**WORK ITEM**.
Among the entries that follow, the required portion opens with the line containing "same_view m1 m2 → (∀" and closes with the line containing "pose proof (same_view_lookup". Give that portion again exactly, and nothing else.

Collected data:
■ ■ ■
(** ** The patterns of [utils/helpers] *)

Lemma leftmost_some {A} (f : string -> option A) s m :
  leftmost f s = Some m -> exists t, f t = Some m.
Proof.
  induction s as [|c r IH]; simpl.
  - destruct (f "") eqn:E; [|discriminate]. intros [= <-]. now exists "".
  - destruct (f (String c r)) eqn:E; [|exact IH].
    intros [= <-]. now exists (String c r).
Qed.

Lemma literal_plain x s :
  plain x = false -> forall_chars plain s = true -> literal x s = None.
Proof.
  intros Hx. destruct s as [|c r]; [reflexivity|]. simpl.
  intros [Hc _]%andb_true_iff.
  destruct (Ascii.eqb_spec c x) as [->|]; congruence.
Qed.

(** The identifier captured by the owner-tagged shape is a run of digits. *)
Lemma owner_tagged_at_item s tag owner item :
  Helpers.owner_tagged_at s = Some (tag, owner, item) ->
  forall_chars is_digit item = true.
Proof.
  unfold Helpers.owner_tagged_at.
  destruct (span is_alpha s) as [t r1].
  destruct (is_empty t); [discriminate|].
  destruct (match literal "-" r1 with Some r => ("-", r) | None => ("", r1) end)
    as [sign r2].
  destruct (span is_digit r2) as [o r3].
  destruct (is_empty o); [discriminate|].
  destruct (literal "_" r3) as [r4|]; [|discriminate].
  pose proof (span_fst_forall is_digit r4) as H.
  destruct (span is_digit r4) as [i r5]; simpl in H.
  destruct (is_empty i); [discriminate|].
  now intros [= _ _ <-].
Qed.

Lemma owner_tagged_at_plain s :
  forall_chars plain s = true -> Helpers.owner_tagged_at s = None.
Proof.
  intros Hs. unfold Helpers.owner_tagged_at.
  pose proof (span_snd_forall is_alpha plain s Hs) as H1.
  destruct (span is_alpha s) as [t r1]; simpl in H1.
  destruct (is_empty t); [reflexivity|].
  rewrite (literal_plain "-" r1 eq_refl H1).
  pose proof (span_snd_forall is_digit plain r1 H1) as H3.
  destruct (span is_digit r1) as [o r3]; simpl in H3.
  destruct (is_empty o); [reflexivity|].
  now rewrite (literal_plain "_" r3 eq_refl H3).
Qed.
■ ■ ■
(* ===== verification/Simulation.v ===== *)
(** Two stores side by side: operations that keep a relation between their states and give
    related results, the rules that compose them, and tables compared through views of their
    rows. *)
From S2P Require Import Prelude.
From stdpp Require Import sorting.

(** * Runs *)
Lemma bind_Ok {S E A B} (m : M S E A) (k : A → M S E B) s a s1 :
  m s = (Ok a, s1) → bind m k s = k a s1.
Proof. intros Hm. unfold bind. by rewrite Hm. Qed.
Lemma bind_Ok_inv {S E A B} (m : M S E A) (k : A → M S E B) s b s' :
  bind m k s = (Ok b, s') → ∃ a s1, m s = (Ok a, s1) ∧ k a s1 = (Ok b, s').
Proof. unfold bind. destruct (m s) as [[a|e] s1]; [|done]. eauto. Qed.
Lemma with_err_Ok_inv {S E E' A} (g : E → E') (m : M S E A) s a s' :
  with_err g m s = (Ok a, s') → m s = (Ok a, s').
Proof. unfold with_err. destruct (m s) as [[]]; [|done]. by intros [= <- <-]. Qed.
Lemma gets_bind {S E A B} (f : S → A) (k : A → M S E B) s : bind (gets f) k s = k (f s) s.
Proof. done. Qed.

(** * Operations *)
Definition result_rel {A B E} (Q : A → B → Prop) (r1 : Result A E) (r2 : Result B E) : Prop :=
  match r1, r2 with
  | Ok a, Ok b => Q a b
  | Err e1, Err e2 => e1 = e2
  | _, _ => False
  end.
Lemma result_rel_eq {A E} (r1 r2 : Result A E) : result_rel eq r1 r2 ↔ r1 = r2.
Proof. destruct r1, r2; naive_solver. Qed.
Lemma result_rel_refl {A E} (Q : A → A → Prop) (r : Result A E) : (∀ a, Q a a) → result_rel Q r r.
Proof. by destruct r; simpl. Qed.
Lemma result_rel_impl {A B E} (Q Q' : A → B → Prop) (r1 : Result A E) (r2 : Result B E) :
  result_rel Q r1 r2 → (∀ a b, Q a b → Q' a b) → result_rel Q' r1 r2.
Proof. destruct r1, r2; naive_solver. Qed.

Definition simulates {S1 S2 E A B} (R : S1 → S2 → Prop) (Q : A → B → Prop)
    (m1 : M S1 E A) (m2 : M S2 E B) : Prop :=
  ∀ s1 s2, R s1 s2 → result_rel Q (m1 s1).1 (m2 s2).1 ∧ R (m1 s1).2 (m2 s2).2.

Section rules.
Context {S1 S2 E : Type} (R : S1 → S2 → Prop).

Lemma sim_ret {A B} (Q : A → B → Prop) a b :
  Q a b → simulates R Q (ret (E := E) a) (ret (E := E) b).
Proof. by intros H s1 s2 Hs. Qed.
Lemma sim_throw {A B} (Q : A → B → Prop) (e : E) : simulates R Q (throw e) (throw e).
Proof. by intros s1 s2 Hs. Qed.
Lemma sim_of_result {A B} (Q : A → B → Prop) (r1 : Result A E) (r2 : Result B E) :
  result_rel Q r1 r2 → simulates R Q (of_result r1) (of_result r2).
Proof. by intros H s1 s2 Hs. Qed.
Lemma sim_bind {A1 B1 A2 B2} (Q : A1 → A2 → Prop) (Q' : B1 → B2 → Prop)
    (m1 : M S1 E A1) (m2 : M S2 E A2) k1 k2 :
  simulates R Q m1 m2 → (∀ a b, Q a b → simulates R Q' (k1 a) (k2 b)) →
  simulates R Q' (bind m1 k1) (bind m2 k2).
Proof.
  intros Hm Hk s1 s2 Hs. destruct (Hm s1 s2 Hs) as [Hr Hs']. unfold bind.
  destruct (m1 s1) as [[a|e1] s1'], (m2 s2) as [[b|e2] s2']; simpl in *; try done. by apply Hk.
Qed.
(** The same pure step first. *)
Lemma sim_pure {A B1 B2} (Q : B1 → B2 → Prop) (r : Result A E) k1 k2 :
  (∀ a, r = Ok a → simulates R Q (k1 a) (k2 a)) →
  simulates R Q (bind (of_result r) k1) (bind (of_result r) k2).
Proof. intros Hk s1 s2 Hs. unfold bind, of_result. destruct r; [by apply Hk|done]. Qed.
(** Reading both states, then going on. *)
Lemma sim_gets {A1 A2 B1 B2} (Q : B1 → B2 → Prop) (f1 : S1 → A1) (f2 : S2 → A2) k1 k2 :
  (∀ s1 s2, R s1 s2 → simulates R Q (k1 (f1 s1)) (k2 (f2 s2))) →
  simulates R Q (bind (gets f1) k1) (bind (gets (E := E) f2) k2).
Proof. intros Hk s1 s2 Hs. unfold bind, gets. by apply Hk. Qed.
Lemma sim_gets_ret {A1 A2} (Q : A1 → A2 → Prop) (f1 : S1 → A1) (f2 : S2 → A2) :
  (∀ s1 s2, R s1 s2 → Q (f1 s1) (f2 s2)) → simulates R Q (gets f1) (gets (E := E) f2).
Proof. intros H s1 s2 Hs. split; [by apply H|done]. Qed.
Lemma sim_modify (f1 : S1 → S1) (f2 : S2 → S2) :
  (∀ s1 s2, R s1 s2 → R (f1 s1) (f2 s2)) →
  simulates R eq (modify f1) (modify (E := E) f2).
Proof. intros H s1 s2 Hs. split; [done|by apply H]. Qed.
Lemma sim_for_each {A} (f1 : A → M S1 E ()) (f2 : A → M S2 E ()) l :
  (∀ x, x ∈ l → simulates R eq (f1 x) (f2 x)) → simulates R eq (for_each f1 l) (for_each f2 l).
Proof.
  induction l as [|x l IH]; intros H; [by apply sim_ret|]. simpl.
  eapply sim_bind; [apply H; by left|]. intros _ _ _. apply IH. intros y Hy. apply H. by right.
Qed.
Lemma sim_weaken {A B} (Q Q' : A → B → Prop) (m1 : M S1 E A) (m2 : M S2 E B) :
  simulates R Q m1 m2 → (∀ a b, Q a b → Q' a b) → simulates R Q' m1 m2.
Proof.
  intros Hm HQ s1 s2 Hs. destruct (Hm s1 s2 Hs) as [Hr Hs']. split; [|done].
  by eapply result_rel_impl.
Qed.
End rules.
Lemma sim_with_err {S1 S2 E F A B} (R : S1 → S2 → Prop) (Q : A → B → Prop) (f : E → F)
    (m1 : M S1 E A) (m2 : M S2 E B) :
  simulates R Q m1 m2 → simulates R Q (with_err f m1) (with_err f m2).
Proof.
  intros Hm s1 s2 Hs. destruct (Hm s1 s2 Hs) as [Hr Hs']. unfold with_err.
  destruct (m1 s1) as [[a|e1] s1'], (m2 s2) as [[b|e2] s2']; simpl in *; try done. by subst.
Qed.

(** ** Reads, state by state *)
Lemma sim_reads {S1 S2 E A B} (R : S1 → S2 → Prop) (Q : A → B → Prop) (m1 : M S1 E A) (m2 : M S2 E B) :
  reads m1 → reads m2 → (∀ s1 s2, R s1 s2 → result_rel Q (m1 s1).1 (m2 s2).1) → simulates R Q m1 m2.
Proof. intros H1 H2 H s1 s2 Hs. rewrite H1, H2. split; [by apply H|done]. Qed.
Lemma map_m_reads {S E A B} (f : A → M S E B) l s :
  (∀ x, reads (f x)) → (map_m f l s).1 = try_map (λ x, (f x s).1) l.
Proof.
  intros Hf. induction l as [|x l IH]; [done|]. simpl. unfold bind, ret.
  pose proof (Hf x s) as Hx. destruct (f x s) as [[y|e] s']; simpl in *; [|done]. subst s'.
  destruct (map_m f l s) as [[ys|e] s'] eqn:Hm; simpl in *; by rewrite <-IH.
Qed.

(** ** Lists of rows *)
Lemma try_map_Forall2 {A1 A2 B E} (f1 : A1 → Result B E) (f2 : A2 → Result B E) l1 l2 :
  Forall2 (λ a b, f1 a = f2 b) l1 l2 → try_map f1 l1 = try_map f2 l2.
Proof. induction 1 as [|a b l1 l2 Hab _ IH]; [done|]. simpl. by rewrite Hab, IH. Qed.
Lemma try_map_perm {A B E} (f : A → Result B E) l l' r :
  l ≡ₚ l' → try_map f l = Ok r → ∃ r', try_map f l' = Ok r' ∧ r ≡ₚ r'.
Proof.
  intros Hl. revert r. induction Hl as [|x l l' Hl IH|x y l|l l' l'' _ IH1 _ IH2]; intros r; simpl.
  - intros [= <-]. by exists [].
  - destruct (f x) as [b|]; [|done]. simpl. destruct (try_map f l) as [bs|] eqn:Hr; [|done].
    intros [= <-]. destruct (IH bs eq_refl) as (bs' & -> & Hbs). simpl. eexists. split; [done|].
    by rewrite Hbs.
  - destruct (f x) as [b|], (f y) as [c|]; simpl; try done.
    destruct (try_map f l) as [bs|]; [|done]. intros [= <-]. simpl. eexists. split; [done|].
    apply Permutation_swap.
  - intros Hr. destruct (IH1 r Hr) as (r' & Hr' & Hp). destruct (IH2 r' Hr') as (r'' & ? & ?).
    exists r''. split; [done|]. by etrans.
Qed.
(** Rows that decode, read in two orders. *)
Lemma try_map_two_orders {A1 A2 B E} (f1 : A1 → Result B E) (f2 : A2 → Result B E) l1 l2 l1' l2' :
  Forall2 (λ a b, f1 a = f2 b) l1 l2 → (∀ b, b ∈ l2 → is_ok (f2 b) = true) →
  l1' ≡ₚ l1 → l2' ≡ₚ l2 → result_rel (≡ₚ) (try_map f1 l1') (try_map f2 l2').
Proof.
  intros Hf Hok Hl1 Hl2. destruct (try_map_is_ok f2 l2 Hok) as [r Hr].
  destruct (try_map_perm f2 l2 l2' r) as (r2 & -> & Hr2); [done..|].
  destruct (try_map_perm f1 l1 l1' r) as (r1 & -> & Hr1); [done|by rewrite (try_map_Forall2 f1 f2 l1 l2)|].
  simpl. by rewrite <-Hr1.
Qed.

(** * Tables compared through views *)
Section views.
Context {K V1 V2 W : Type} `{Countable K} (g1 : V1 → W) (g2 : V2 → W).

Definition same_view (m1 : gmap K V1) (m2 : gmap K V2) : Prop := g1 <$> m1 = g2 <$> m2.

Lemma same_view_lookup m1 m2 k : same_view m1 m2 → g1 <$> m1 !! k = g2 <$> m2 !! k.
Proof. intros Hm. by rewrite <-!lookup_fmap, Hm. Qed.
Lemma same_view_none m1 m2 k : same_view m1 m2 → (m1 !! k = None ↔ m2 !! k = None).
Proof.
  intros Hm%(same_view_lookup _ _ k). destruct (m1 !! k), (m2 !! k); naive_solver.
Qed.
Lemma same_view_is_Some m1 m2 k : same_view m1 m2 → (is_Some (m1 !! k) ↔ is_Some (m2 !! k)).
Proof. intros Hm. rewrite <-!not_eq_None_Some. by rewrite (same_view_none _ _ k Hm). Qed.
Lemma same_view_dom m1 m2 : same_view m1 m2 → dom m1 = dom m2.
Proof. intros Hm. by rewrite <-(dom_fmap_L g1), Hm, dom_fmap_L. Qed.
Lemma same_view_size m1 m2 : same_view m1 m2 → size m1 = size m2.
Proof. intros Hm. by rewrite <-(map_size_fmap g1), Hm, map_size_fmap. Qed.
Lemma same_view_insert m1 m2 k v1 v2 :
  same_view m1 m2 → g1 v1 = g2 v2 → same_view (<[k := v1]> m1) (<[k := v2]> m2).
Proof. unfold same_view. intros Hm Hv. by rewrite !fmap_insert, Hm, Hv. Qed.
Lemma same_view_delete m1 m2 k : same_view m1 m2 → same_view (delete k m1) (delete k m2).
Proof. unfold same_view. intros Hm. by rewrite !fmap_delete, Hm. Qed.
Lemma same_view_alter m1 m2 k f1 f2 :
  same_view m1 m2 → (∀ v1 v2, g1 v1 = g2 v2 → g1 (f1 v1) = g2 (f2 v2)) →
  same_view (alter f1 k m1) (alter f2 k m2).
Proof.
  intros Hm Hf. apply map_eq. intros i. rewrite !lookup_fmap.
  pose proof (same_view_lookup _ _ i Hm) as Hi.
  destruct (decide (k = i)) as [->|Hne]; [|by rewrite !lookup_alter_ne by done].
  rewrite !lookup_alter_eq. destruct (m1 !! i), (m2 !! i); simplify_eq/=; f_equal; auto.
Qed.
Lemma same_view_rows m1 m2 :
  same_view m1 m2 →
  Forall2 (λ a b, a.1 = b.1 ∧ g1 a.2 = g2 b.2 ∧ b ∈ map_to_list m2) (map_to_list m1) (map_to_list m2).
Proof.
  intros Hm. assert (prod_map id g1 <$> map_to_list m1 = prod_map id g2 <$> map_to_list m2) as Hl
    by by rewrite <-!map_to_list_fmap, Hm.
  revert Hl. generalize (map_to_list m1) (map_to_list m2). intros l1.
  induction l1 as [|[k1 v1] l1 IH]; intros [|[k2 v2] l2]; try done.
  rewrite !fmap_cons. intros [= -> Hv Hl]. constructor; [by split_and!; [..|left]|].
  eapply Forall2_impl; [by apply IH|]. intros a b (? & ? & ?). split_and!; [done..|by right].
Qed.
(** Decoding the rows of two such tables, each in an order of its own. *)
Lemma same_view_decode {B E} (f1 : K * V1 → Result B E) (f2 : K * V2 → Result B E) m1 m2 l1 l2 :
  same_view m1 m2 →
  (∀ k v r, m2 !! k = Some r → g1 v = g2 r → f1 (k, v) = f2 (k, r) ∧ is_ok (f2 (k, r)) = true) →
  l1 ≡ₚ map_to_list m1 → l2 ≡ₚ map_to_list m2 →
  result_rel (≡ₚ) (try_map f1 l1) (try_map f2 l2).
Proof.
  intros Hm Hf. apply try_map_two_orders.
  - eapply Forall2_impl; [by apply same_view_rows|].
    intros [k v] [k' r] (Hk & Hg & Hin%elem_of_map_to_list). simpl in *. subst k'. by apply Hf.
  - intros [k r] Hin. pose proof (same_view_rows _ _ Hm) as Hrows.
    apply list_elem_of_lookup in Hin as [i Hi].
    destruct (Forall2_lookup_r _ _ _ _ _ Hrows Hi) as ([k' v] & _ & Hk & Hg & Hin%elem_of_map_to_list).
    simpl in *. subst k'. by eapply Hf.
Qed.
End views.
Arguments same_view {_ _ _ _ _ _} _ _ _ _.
■ ■ ■
**SOLUTION FOR THIS PROBLEM**.
  same_view m1 m2 → (∀ v1 v2, g1 v1 = g2 v2 → g1 (f1 v1) = g2 (f2 v2)) →
  same_view (alter f1 k m1) (alter f2 k m2).
Proof.
  intros Hm Hf. apply map_eq. intros i. rewrite !lookup_fmap.
  pose proof (same_view_lookup _ _ i Hm) as Hi.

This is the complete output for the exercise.